We configure S3 buckets with Object Lock in Compliance mode — objects cannot be deleted or overwritten by anyone, including the root account, for the specified retention period. Governance mode is available for less strict requirements where designated admins can override. We set default retention periods at the bucket level and per-object retention for critical backups. Legal holds provide indefinite retention for compliance investigations.

Your existing backup tools (pgBackRest, Velero, Restic, Borg) are configured to write directly to Object Lock-enabled buckets. We handle the integration details: proper IAM permissions, retry logic for conditional writes, and metadata tagging for retention management. The backup pipeline does not change from the operator's perspective — immutability is enforced at the storage layer.

For maximum protection, backup copies land in a separate AWS account with no cross-account admin access. The backup account has its own IAM boundaries, CloudTrail logging, and SCPs (Service Control Policies) preventing Object Lock removal. Even if your production account is fully compromised, the backup account remains untouched. We configure automated cross-account replication so no manual process is required.

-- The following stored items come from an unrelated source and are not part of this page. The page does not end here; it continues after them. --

Lemma txs_fees : txs (fee_requests hre) = [].
Proof using Type. unfold fee_requests. by destruct (hre_chainId hre =? HARDHAT_CHAIN_ID). Qed.
Lemma txs_limit : txs (limit_trace hre) = [].
Proof using Type. unfold limit_trace. by case_decide. Qed.
Lemma txs_verify v x : txs (verify_trace hre v x) = [].
Proof using Type. unfold verify_trace. destruct (truthy v); [|done]. by destruct (hre_verify hre x). Qed.
Lemma txs_shown msg : txs (shown hre msg) = [].
Proof using Type. unfold shown. by destruct (silenced hre). Qed.

(** What one or more contracts of the list come to: all recorded, or the
    recording failed where [last] says what was deployed last. *)
Definition ends (m : gmap (string * string) jsval) (w : world) (g : Z) (o : outcome)
    (r : res Z) (w' : world) : Prop :=
  r = Ok (g + o_gas o) ∧ w_chain w' = o_chain o ∧ txs (w_trace w') = txs (w_trace w) ++ o_txs o ∧
  recording (record_all m (o_entries o)) w'.

Definition fails (m : gmap (string * string) jsval) (w : world) (o : outcome)
    (es : list jsval) (r : res Z) (w' : world) : Prop :=
  silenced hre = false ∧ r = Throw (LibError "toml" "stringify") ∧ w_chain w' = o_chain o ∧
  txs (w_trace w') = txs (w_trace w) ++ o_txs o ∧ recording (record_all m es) w'.

(** [deployProxy] as a transaction of the owner. *)
Lemma proxy_only_tx c st salt pa :
  accounts c !! f = Some (KFactory st) → f_owner st = owner →
  accounts c !! f_proxyTemplate st = Some KTemplate →
  pa = proxy_address f salt → fresh c pa = true →
  apply_tx c owner f (FDeployProxy salt) =
  Some (proxied c f st salt pa, [factory_event f DEPLOYED_PROXY pa]).
Proof using Type.
  intros Hf Ho Ht -> Hfr. unfold apply_tx, factory_tx. rewrite Hf.
  by rewrite (exec_deployProxy _ _ _ _ _ _ _ Hf Hfr Ht (owner_auth _ _ _ Ho)).
Qed.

Immutable backups cannot be deleted early, so retention periods must be chosen carefully. We analyze your compliance requirements and set appropriate windows: 30 days for operational recovery, 1 year for audit compliance, 7 years for regulatory archives. Lifecycle rules transition immutable objects to Glacier after the active recovery window. We model storage costs upfront so there are no billing surprises when retention periods stack up.